PROBLEM REQUIREMENTS:
The answer must restate the records below word for word.

Data records:
******

(** ** The current file at return *)

Lemma ApplyDelta_keeps_current_open_witness :
  In 3%nat
     (openfds (res_proc (ApplyDelta zstd_stored (tree_fs example_tree) "/srv/old"
                           (mkReader (deltaHeader
                                      ++ op_bytes DeltaOpOpen 5
                                                  (bytes_of_string "a.txt")
                                      ++ op_bytes DeltaOpCopy 5 [])
                                     None)
                           sink process0))).
Proof.
  apply (ApplyDelta_keeps_current_open zstd_stored (tree_fs example_tree)
           "/srv/old"
           (mkReader (deltaHeader
                      ++ op_bytes DeltaOpOpen 5 (bytes_of_string "a.txt")
                      ++ op_bytes DeltaOpCopy 5 [])
                     None)
           sink process0
           (mkReader (op_bytes DeltaOpOpen 5 (bytes_of_string "a.txt")
                      ++ op_bytes DeltaOpCopy 5 []) None)
           (mkApply (mkReader [] None)
                    (Some (mkFile 3 (bytes_of_string "hello world") 5))
                    (mkWriter (bytes_of_string "hello") None)
                    (mkProcess 4 [3%nat]
                               [EvZstdNewReader; EvOpen "/srv/old/a.txt"]))
           None
           (mkFile 3 (bytes_of_string "hello world") 5)).
  - reflexivity.
  - reflexivity.
  - vm_compute. reflexivity.
  - reflexivity.
Defined.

******

TASK ANSWER:
(** ** The current file at return *)

Lemma ApplyDelta_keeps_current_open_witness :
  In 3%nat
     (openfds (res_proc (ApplyDelta zstd_stored (tree_fs example_tree) "/srv/old"
                           (mkReader (deltaHeader
                                      ++ op_bytes DeltaOpOpen 5
                                                  (bytes_of_string "a.txt")
                                      ++ op_bytes DeltaOpCopy 5 [])
                                     None)
                           sink process0))).
Proof.
  apply (ApplyDelta_keeps_current_open zstd_stored (tree_fs example_tree)
           "/srv/old"
           (mkReader (deltaHeader
                      ++ op_bytes DeltaOpOpen 5 (bytes_of_string "a.txt")
                      ++ op_bytes DeltaOpCopy 5 [])
                     None)
           sink process0
           (mkReader (op_bytes DeltaOpOpen 5 (bytes_of_string "a.txt")
                      ++ op_bytes DeltaOpCopy 5 []) None)
           (mkApply (mkReader [] None)
                    (Some (mkFile 3 (bytes_of_string "hello world") 5))
                    (mkWriter (bytes_of_string "hello") None)
                    (mkProcess 4 [3%nat]
                               [EvZstdNewReader; EvOpen "/srv/old/a.txt"]))
           None
           (mkFile 3 (bytes_of_string "hello world") 5)).
  - reflexivity.
  - reflexivity.
  - vm_compute. reflexivity.
  - reflexivity.
Defined.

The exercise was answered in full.